You might be surprised; teambuilding can sometimes do more harm than good. After running teambuilding programs for ten years, here is our quick rundown on the three situations when you should not use teambuilding.
1. Use it to solve deep-rooted issues.
I personally believe that teambuilding provides the platform for discussion and teaches the principles of teamwork and open communication. However, if you have deep-rooted issues like “a boss having anger issues”, “politics at work”, “lack of respect” and the like, teambuilding is not the right platform to solve the problem effectively.
Although teambuilding events may facilitate discussions, most of them in the market don’t have the capability to handle these difficult conversations well. Deep-rooted issues should be solved directly with the relevant people involved and not drag the entire team into it.
2. When you just want to have fun.
During our course of getting a client to share with us their objectives or what they want to see happening during the teambuilding event, some of them inevitably share that they are only looking for fun or a unique experience.
This is especially common when many companies (even restaurants and music companies) out there sell their services as “teambuilding”. There is a difference between teambuilding and team bonding. The former specifically and strategically attempts to improve the group dynamics within the team, while the latter provides an experience where participants can have fun together as a group and hopefully talk about team dynamics.
Hence for those who just want to have fun, the group dynamics is irrelevant and cost becomes one of the main points of comparison. There is nothing wrong about it but they failed to see that teambuilding is a useful tool to create meaningful fun while everyone is spending their precious time together. They can use this time to help the team improve their way of working with each other and yet still have fun together.
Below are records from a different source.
(** The size of a TryItem. *)
Definition TRY_ITEM_SIZE : Z := 8.
Definition RoundUp4 (x : Z) : Z := (x + 3) / 4 * 4.
Definition GetTryItems (code_item : CodeItem) (offset : Z) : list Z :=
  drop (Z.to_nat (RoundUp4 (2 * insns_size_in_code_units_ code_item) + TRY_ITEM_SIZE * offset)) (insns_ code_item).
Definition read_TryItem (p : list Z) : cres TryItem :=
  start ← read_le 4 p; count ← read_le 2 (drop 4 p); off ← read_le 2 (drop 6 p);
  Done {| start_addr_ := start; insn_count_ := count; handler_off_ := off |}.
Definition GetCatchHandlerData (code_item : CodeItem) (offset : Z) : list Z :=
  drop (Z.to_nat offset) (GetTryItems code_item (tries_size_ code_item)).

(** Each turn of the search drops the middle, so the number of items is enough. *)
Fixpoint find_try_loop (fuel : nat) (code_item : CodeItem) (address min max : Z) : cres Z :=
  if min <=? max then
    match fuel with
    | O => Fault OutOfFuel
    | S fuel =>
        let mid := min + Z.quot (max - min) 2 in
        ti ← read_TryItem (GetTryItems code_item mid);
        let start := start_addr_ ti in
        let end_ := u32 (start + insn_count_ ti) in
        if address <? start then find_try_loop fuel code_item address min (mid - 1)
        else if end_ <=? address then find_try_loop fuel code_item address (mid + 1) max
        else Done mid
    end
  else Done (-1).
Definition FindTryItem (code_item : CodeItem) (address : Z) : cres Z :=
  find_try_loop (Z.to_nat (tries_size_ code_item)) code_item address 0 (tries_size_ code_item - 1).

Definition FindCatchHandlerOffset (code_item : CodeItem) (address : Z) : cres Z :=
  try_item ← FindTryItem code_item address;
  if try_item =? -1 then Done (-1)
  else ti ← read_TryItem (GetTryItems code_item try_item); Done (handler_off_ ti).

(** ** The iterator *)

Definition kDexNoIndex16 : Z := 0xFFFF.

Record It := {
  type_idx_ : Z; address_ : Z;               (* handler_ *)
  current_data_ : option (list Z); remaining_count_ : Z; catch_all_ : bool
}.

Definition HasNext (it : It) : bool := negb (remaining_count_ it =? -1) || catch_all_ it.

Definition Next (it : It) : cres It :=
  if 0 <? remaining_count_ it then
    data ← deref (current_data_ it);
    '(type_idx, data) ← DecodeUnsignedLeb128 data;
    '(address, data) ← DecodeUnsignedLeb128 data;
    Done {| type_idx_ := uwrap 16 type_idx; address_ := address; current_data_ := Some data;
            remaining_count_ := remaining_count_ it - 1; catch_all_ := catch_all_ it |}
  else if catch_all_ it then
    data ← deref (current_data_ it);
    '(address, data) ← DecodeUnsignedLeb128 data;
    Done {| type_idx_ := kDexNoIndex16; address_ := address; current_data_ := Some data;
            remaining_count_ := remaining_count_ it; catch_all_ := false |}
  else
    Done {| type_idx_ := type_idx_ it; address_ := address_ it; current_data_ := current_data_ it;
            remaining_count_ := -1; catch_all_ := catch_all_ it |}.

(** [Init] with the data. *)
Definition Init_data (handler_data : list Z) (it : It) : cres It :=
  '(count, data) ← DecodeSignedLeb128 handler_data;
  Next {| type_idx_ := type_idx_ it; address_ := address_ it; current_data_ := Some data;
          remaining_count_ := if count <=? 0 then s32 (- count) else count; catch_all_ := count <=? 0 |}.

Definition Init (code_item : CodeItem) (offset : Z) (it : It) : cres It :=
  if 0 <=? offset then Init_data (GetCatchHandlerData code_item offset) it
  else Done {| type_idx_ := type_idx_ it; address_ := address_ it; current_data_ := None;
               remaining_count_ := -1; catch_all_ := false |}.

(** A new iterator; members that are not set yet have the values [junk] has. *)
Definition fresh (junk : It) : It :=
  {| type_idx_ := type_idx_ junk; address_ := u32 (-1); current_data_ := current_data_ junk;
     remaining_count_ := remaining_count_ junk; catch_all_ := catch_all_ junk |}.

(** The constructors: by address and by try item. *)
Definition new_at (junk : It) (code_item : CodeItem) (address : Z) : cres It :=
  offset ← (if tries_size_ code_item =? 0 then Done (-1)
            else if tries_size_ code_item =? 1 then
              tries ← read_TryItem (GetTryItems code_item 0);
              let start := start_addr_ tries in
              Done (if start <=? address then
                      if address <? u32 (start + insn_count_ tries) then handler_off_ tries else -1
                    else -1)
            else FindCatchHandlerOffset code_item address);
  Init code_item offset (fresh junk).
Definition new_of (junk : It) (code_item : CodeItem) (try_item : TryItem) : cres It :=
  Init code_item (handler_off_ try_item) (fresh junk).

Definition EndDataPointer (it : It) : cres (option (list Z)) :=
  if HasNext it then Fault Aborted else Done (current_data_ it).

(** [for (; it.HasNext(); it.Next())]: the handlers met. *)
Fixpoint walk (fuel : nat) (it : It) : cres (list (Z * Z) * It) :=
  if HasNext it then
    match fuel with
    | O => Fault OutOfFuel
    | S fuel => next ← Next it; '(hs, it') ← walk fuel next; Done ((type_idx_ it, address_ it) :: hs, it')
    end
  else Done ([], it).

(** ** Handlers as written *)

(** The typed handlers of a try block, and the one that catches all. *)
Record handlers := { typed : list (Z * Z); catch_all : option Z }.

Definition count_of (h : handlers) : Z :=
  match catch_all h with Some _ => - Z.of_nat (length (typed h)) | None => Z.of_nat (length (typed h)) end.
Definition encode_typed (l : list (Z * Z)) : list Z := concat (map (fun e => uleb e.1 ++ uleb e.2) l).
Definition encode (h : handlers) : list Z :=
  sleb (count_of h) ++ encode_typed (typed h) ++ match catch_all h with Some a => uleb a | None => [] end.

(** The order in which they are tried. *)
Definition in_order (h : handlers) : list (Z * Z) :=
  typed h ++ match catch_all h with Some a => [(kDexNoIndex16, a)] | None => [] end.

Definition handlers_ok (h : handlers) : Prop :=
  in_order h <> [] /\ Z.of_nat (length (typed h)) < 2 ^ 31 /\
  Forall (fun e => in_u 16 e.1 /\ in_u 32 e.2) (typed h) /\
  match catch_all h with Some a => in_u 32 a | None => True end.

(** Handlers as they are read, whatever the length of their numbers. *)
Inductive typed_at : list Z -> list (Z * Z) -> list Z -> Prop :=
| typed_nil data : typed_at data [] data
| typed_cons data t data1 a data2 l rest :
    DecodeUnsignedLeb128 data = Done (t, data1) -> in_u 16 t -> DecodeUnsignedLeb128 data1 = Done (a, data2) ->
    typed_at data2 l rest -> typed_at data ((t, a) :: l) rest.
Definition catch_all_at (data : list Z) (ca : option Z) (rest : list Z) : Prop :=
  match ca with Some a => DecodeUnsignedLeb128 data = Done (a, rest) | None => data = rest end.
Definition reads (data : list Z) (h : handlers) (rest : list Z) : Prop :=
  in_order h <> [] /\ Z.of_nat (length (typed h)) < 2 ^ 31 /\
  exists data1 data2, DecodeSignedLeb128 data = Done (count_of h, data1) /\
    typed_at data1 (typed h) data2 /\ catch_all_at data2 (catch_all h) rest.
(* ===== verification/DexValues.v ===== *)
(** * DexValues: the initial values of static fields, and equal signatures
      (runtime/dex_file.h, dex_file-inl.h, dex_file.cc)

    - [Values]: EncodedStaticFieldValueIterator, which decodes the values and
      stores them in the fields;
    - [Sig]: comparing a signature with a text and with a signature of another
      dex file. *)

From S2P Require Import Prelude CLib Leb128 Utf HashSet Dex ArtArgs DexItems.

Module Values.

(** ** Integers of some bytes

    Each of [n] turns shifts the value 8 bits to the right and puts the next byte
    in the 8 bits on the left; [val] is the bits of the value. *)
Fixpoint shift_in (w : Z) (n : nat) (ptr : list Z) (val : Z) : cres Z :=
  match n with
  | O => Done val
  | S n => '(b, ptr) ← next_byte ptr; shift_in w n ptr (Z.lor (Z.shiftr val 8) (uwrap w (Z.shiftl b (w - 8))))
  end.

(** A shift to the right by [k] bits. *)
Definition shr (x k : Z) : cres Z := if k <? 0 then Fault BadShift else Done (Z.shiftr x k).

Definition ReadSignedInt (ptr : list Z) (zwidth : Z) : cres Z :=
  val ← shift_in 32 (Z.to_nat (zwidth + 1)) ptr 0; shr (s32 val) ((3 - zwidth) * 8).
Definition ReadUnsignedInt (ptr : list Z) (zwidth : Z) (fill_on_right : bool) : cres Z :=
  val ← shift_in 32 (Z.to_nat (zwidth + 1)) ptr 0; if fill_on_right then Done val else shr val ((3 - zwidth) * 8).
Definition ReadSignedLong (ptr : list Z) (zwidth : Z) : cres Z :=
  val ← shift_in 64 (Z.to_nat (zwidth + 1)) ptr 0; shr (s64 val) ((7 - zwidth) * 8).
Definition ReadUnsignedLong (ptr : list Z) (zwidth : Z) (fill_on_right : bool) : cres Z :=
  val ← shift_in 64 (Z.to_nat (zwidth + 1)) ptr 0; if fill_on_right then Done val else shr val ((7 - zwidth) * 8).

(** ** The iterator *)

Definition kByte : Z := 0x00.
Definition kShort : Z := 0x02.
Definition kChar : Z := 0x03.
Definition kInt : Z := 0x04.
Definition kLong : Z := 0x06.
Definition kFloat : Z := 0x10.
Definition kDouble : Z := 0x11.
Definition kString : Z := 0x17.
Definition kType : Z := 0x18.
Definition kNull : Z := 0x1e.
Definition kBoolean : Z := 0x1f.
3. To replace a training program.
Some companies think that teambuilding programs can replace a training workshop (e.g. Teach leadership skills in a teambuilding program). This is a misconception. Teambuilding programs can impart principles of teamwork, communication and leadership but are not equipped to conduct a full fledge training program. Learning principles are not the same as knowing what to say and how to say certain things. These can only be properly learnt when you attend a skills-based training workshop.
If you are going to spend money on teambuilding, at least be intentional on what it should do for your team. Make teambuilding a time that will help your people grow from their current levels of teamwork into the next higher level.